Do julgado extraímos: “No presente caso o ativo fornecido pelo sócio investidor é o material e seu conhecimento, além do capital para constituição da sociedade”.

Ressaltamos – Esta é um ferramenta oportuna e agora mais segura.

Novas obrigações acessórias da Sociedade em Conta de Participações – SCP – na atividade imobiliária

Apesar de muito utilizada nas incorporações imobiliárias, as Sociedades em Conta de Participação possuem baixíssima carga de formalização ou imposição burocrática.

Não é errado dizer que seus registros contábeis sequer ficam à disposição digital da Receita Federal, nem mesmo há (ou havia) entrega detalhada de informes fiscais (DIRPJ).

É como se, na prática, houvesse um universo paralelo para sua existência.

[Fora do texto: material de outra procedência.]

Lemma SFltb_finite_neg (m1 m2 : positive) (e1 e2 : Z) :
  SFltb (S754_finite true m1 e1) (S754_finite true m2 e2) = true
  <-> e2 < e1 \/ (e1 = e2 /\ (m2 < m1)%positive).
Proof.
  unfold SFltb, SFcompare.
  change (PosDef.Pos.compare_cont Eq m1 m2) with (m1 ?= m2)%positive.
  destruct (Z.compare_spec e1 e2) as [He | He | He].
  - destruct (Pos.compare_spec m1 m2) as [Hm | Hm | Hm]; cbn [CompOpp]; split;
      intros H; try discriminate; try lia; auto.
  - split; [discriminate | lia].
  - split; auto.
Qed.

Lemma SFltb_trans (x y z : spec_float) :
  SFltb x y = true -> SFltb y z = true -> SFltb x z = true.
Proof.
  destruct x as [sx | sx | | sx mx ex], y as [sy | sy | | sy my ey],
           z as [sz | sz | | sz mz ez];
    try destruct sx; try destruct sy; try destruct sz;
    try (cbn; congruence);
    rewrite ?SFltb_finite_pos, ?SFltb_finite_neg; lia.
Qed.

(** [x < y] excludes [y < x] *)
Lemma SFltb_asym (x y : spec_float) : SFltb x y = true -> SFltb y x = false.
Proof.
  unfold SFltb. rewrite (SFcompare_antisym x y).
  destruct (SFcompare x y) as [[ | | ] | ]; cbn; congruence.
Qed.

(** ** More on the epipolar trace *)

Section TraceOnMore.
Variable cfg : Settings.
Variable Image : Type.
Variable getInterpolatedElement31 : Image -> float -> float -> Z -> float.
Variable getInterpolatedElement33 : Image -> float -> float -> Z -> Vec3f.

Local Abbreviation traceOn := (traceOn cfg Image getInterpolatedElement31 getInterpolatedElement33).
Local Abbreviation traceOn_search :=
  (traceOn_search cfg Image getInterpolatedElement31 getInterpolatedElement33).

Agora, por intermédio da nova implantação do SPED EFD-Contribuições, cuja regra passa a valer a contar de janeiro de 2014, a sócia ostensiva estará obrigada a apresentar, separadamente, por SCP, as informações fiscais detalhadas de cada empreendimento assim formalizado.

Permanecem vigendo a não exigência de entrega de DIRPJ em separado, mas, convenhamos, toda movimentação tributária será repassada à fiscalização que passará a enxergá-las detalhadamente.